_What you have to do_: Whenever the word "AuthRateLimiter" turns up in a line below, that line should be copied.

_Entries supplied_:

(** The body of [RecordFailure] on an existing record: the record it leaves and
    the triple (blocked, should log, count). *)
Definition fail_record (rl : AuthRateLimiter) (now : Time) (r : authAttemptRecord) :
    authAttemptRecord * (bool * bool * Z) :=
  if Before now (blockedUntil r) then
    let n := failureCount r + 1 in
    ({| firstAttempt := firstAttempt r; lastAttempt := now; failureCount := n;
        blockedUntil := blockedUntil r; lastLoggedCount := lastLoggedCount r |},
     (true, Z.rem n 10 =? 0, n))
  else if attemptsWindow rl <? Sub now (firstAttempt r) then
    ({| firstAttempt := now; lastAttempt := now; failureCount := 1;
        blockedUntil := blockedUntil r; lastLoggedCount := 0 |}, (false, true, 1))
  else
    let n := failureCount r + 1 in
    if maxAttempts rl <=? n then
      ({| firstAttempt := firstAttempt r; lastAttempt := now; failureCount := n;
          blockedUntil := Add now (blockDuration rl);
          lastLoggedCount := lastLoggedCount r |}, (true, true, n))
    else
      let shouldLog := (n <=? maxAttempts rl) || (5 <=? n - lastLoggedCount r) in
      ({| firstAttempt := firstAttempt r; lastAttempt := now; failureCount := n;
          blockedUntil := blockedUntil r;
          lastLoggedCount := if shouldLog then n else lastLoggedCount r |},
       (false, shouldLog, n)).

Definition RecordFailure (rl : AuthRateLimiter) (ip tokenPrefix : string) (now : Time) :
    AuthRateLimiter * (bool * bool * Z) :=
  let key := makeKey ip tokenPrefix in
  match attempts rl !! key with
  | None =>
      let r := {| firstAttempt := now; lastAttempt := now; failureCount := 1;
                  blockedUntil := zero_time; lastLoggedCount := 0 |} in
      (with_attempts rl (<[key := r]> (attempts rl)), (false, true, 1))
  | Some r =>
      let '(r', out) := fail_record rl now r in
      (with_attempts rl (<[key := r']> (attempts rl)), out)
  end.

Definition IsBlocked (rl : AuthRateLimiter) (ip tokenPrefix : string) (now : Time) :
    bool * Time :=
  match attempts rl !! makeKey ip tokenPrefix with
  | None => (false, zero_time)
  | Some r => if Before now (blockedUntil r) then (true, blockedUntil r) else (false, zero_time)
  end.
Lemma addr_string_plain n : TrimSpace (addr_string n) = addr_string n.
Proof.
  apply TrimSpace_plain, (all_bytes_impl is_dot_digit); [|apply addr_string_bytes].
  intros c Hc. apply addr_byte_facts. unfold addr_byte. by rewrite Hc.
Qed.

Lemma addr_string_no_dash n : all_bytes (not_byte "-") (addr_string n) = true.
Proof.
  apply (all_bytes_impl is_dot_digit); [|apply addr_string_bytes].
  intros c. destruct c as [[][][][][][][][]]; vm_compute; congruence.
Qed.

Lemma addr_string_parse n : ParseIP (addr_string n) ≫= To4 = Some (uint32ToIP n).
Proof.
  unfold addr_string. rewrite ParseIP_string by apply octets_uint32ToIP. simpl.
  apply (To4_mapped (uint32ToIP n)), octets_uint32ToIP.
Qed.

Lemma dash_sides_text a b :
  dash_sides (dash_text a b) = Ok (addr_string a, uint32ToIP a, uint32ToIP b).
Proof.
  unfold dash_sides, dash_text. rewrite SplitN2_sep by apply addr_string_no_dash.
  cbv beta iota zeta. change (default "" (Some (addr_string b))) with (addr_string b).
  rewrite !addr_string_plain. unfold dash_end. by rewrite !addr_string_parse.
Qed.

Lemma ipToUint32_uint32ToIP n : 0 <= n < 2 ^ 32 -> ipToUint32 (uint32ToIP n) = Some n.
Proof.
  intros Hn. rewrite (ipToUint32_octets _ (uint32ToIP n)) by
    (apply octets_uint32ToIP || apply To4_self, octets_uint32ToIP).
  by rewrite ip_value_uint32ToIP.
Qed.

(** The loop from [v] to [endVal], from a state that has the addresses [pre]. *)
Lemma dash_loop_exact fuel v endVal st pre :
  0 <= v -> endVal < 2 ^ 32 - 1 -> v <= endVal + 1 -> endVal - v + 2 <= Z.of_nat fuel ->
  seen st = list_to_set (map addr_string pre) ->
  (forall p, p ∈ pre -> 0 <= p < v) ->
  exists st', dash_loop fuel v endVal st = Some st' /\
    IPs (res st') = IPs (res st) ++ map addr_string (seqZ v (endVal - v + 1)) /\
    Count (res st') = Count (res st) + (endVal - v + 1) /\
    Errors (res st') = Errors (res st) /\ Normalized (res st') = Normalized (res st).
Proof.
  revert v st pre. induction fuel as [|fuel IH]; intros v st pre Hv He Hle Hf Hseen Hpre; [lia|].
  cbn [dash_loop]. destruct (Z.leb_spec v endVal) as [Hin|Hout].
  - assert (Hnew : add_ip (ip4_string (uint32ToIP v)) st =
      {| res := {| IPs := IPs (res st) ++ [addr_string v]; Count := Count (res st) + 1;
                   Errors := Errors (res st); Normalized := Normalized (res st) |};
         seen := {[addr_string v]} ∪ seen st |}).
    { unfold add_ip. rewrite bool_decide_false; [done|]. rewrite Hseen, elem_of_list_to_set.
      intros (p & Heq & Hp)%list_elem_of_fmap. apply Hpre in Hp as Hp'.
      apply addr_string_inj in Heq; lia. }
    rewrite wrapU32_id, Hnew by lia.
    edestruct (IH (v + 1)) with (pre := v :: pre) as (st' & Hloop & HI & HC & HE & HN);
      [lia | done | lia | lia | | | exists st'; split; [exact Hloop|]].
    + simpl. by rewrite Hseen.
    + intros p [->|Hp]%elem_of_cons; [lia|]. specialize (Hpre p Hp). lia.
    + simpl in *. rewrite HI, HC, HE, HN. split_and!; [|lia|done|done].
      replace (endVal - (v + 1) + 1) with (Z.pred (endVal - v + 1)) by lia.
      rewrite (seqZ_cons v (endVal - v + 1)) by lia.
      replace (v + 1) with (Z.succ v) by lia. simpl. by rewrite <- app_assoc.
  - exists st. split; [done|]. replace (endVal - v + 1) with 0 by lia.
    rewrite seqZ_nil by lia. simpl. rewrite app_nil_r. split_and!; [done | lia | done | done].
Qed.

(** A line with the text of a dash range reaches [dash_line]. *)
Lemma dash_text_not_skipped a b :
  String.eqb (dash_text a b) "" || HasPrefix (dash_text a b) "#" = false.
Proof.
  unfold dash_text, addr_string. destruct (octets_inv _ (octets_uint32ToIP a))
    as (x & y & z & w & -> & Hx & _). rewrite ip4_string_quad.
  destruct (pretty_octet x Hx) as [Hd _]. destruct (pretty x : string) as [|c s]; [done|].
  cbn [all_bytes] in Hd. apply andb_true_iff in Hd as [Hc _].
  destruct c as [[][][][][][][][]]; vm_compute in Hc; done.
Qed.

Lemma dash_text_reaches fuel maxAddrs a b :
  ParseRangeText fuel (dash_text a b) maxAddrs =
  match dash_line fuel maxAddrs 1 (dash_text a b) init_state with
  | Next st => Some (res st, None)
  | Returns st e => Some (res st, Some e)
  | Diverges | Panics => None
  end.
Proof.
  pose proof (dash_text_bytes a b) as Hb. set (text := dash_text a b) in *.
  assert (Hall : forall f, (forall c, addr_byte c = true -> f c = true) -> all_bytes f text = true)
    by (intros f Hf; by apply (all_bytes_impl addr_byte)).
  unfold ParseRangeText. rewrite Split_one by (apply Hall, addr_byte_facts).
  cbn [parse_lines]. unfold parse_line. rewrite TrimSpace_plain by (apply Hall, addr_byte_facts).
  unfold text at 1 2. rewrite dash_text_not_skipped.
  rewrite Contains_byte, Hall by apply addr_byte_facts. cbn [negb].
  rewrite Contains_byte.
  assert (Hdash : all_bytes (not_byte "-") text = false).
  { unfold text, dash_text. rewrite all_bytes_app. cbn [all_bytes]. apply andb_false_r. }
  rewrite Hdash. cbn [negb]. by destruct (dash_line _ _ _ _ _).
Qed.

(** ** Properties *)

(** When the parser returns, with or without an error, for a limit below 2^30,
    the count is the number of addresses returned, they are distinct, and they do
    not exceed the limit. *)
Theorem ParseRangeText_bounded fuel text maxAddrs r err :
  0 <= maxAddrs < 2 ^ 30 ->
  ParseRangeText fuel text maxAddrs = Some (r, err) ->
  Count r = Z.of_nat (length (IPs r)) /\ NoDup (IPs r) /\ Count r <= maxAddrs.
Proof.
  intros Hmax Hp. unfold ParseRangeText in Hp.
  pose proof (parse_lines_within fuel maxAddrs 1 (Split text "010") init_state
    ltac:(lia) (within_init maxAddrs ltac:(lia))) as Hw.
  destruct (parse_lines _ _ _ _ _); try done; injection Hp as <- <-;
    destruct Hw as [(Hc & Hnd & _) Hle]; done.
Qed.

Lemma ParseRangeText_bounded_witness :
  exists r, ParseRangeText 100 "10.0.0.0/30" 4096 = Some (r, None) /\ Count r <= 4096.
Proof.
  eexists. split; [vm_compute; reflexivity|].
  apply (ParseRangeText_bounded 100 "10.0.0.0/30" 4096 _ None); [lia | vm_compute; reflexivity].
Defined.

(** The parser terminates without a panic on every text in which no dash range
    ends at 255.255.255.255, and two more loop turns than the limit are enough
    fuel. *)
Theorem ParseRangeText_terminates fuel text maxAddrs :
  0 <= maxAddrs < 2 ^ 30 -> maxAddrs + 2 <= Z.of_nat fuel ->
  Forall dash_end_ok (Split text "010") ->
  is_Some (ParseRangeText fuel text maxAddrs).
Proof.
  intros Hmax Hf Hend. unfold ParseRangeText.
  pose proof (parse_lines_finishes fuel maxAddrs 1 (Split text "010") init_state
    ltac:(lia) (within_init maxAddrs ltac:(lia)) Hend Hf) as Hfin.
  destruct (parse_lines _ _ _ _ _); done.
Qed.

Lemma ParseRangeText_terminates_witness :
  is_Some (ParseRangeText 300 "10.0.0.1-20" 256).
Proof.
  apply (ParseRangeText_terminates 300 "10.0.0.1-20" 256); [lia | lia |].
  assert (HS : Split "10.0.0.1-20" "010" = ["10.0.0.1-20"]) by (vm_compute; reflexivity).
  rewrite HS. apply Forall_singleton. intros l lip e.
  assert (H : dash_sides (TrimSpace "10.0.0.1-20") = Ok ("10.0.0.1", [10; 0; 0; 1], [10; 0; 0; 20]))
    by (vm_compute; reflexivity).
  rewrite H. intros [= <- <- <-]. vm_compute. discriminate.
Defined.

_Expected answer_:
Definition fail_record (rl : AuthRateLimiter) (now : Time) (r : authAttemptRecord) :
Definition RecordFailure (rl : AuthRateLimiter) (ip tokenPrefix : string) (now : Time) :
    AuthRateLimiter * (bool * bool * Z) :=
Definition IsBlocked (rl : AuthRateLimiter) (ip tokenPrefix : string) (now : Time) :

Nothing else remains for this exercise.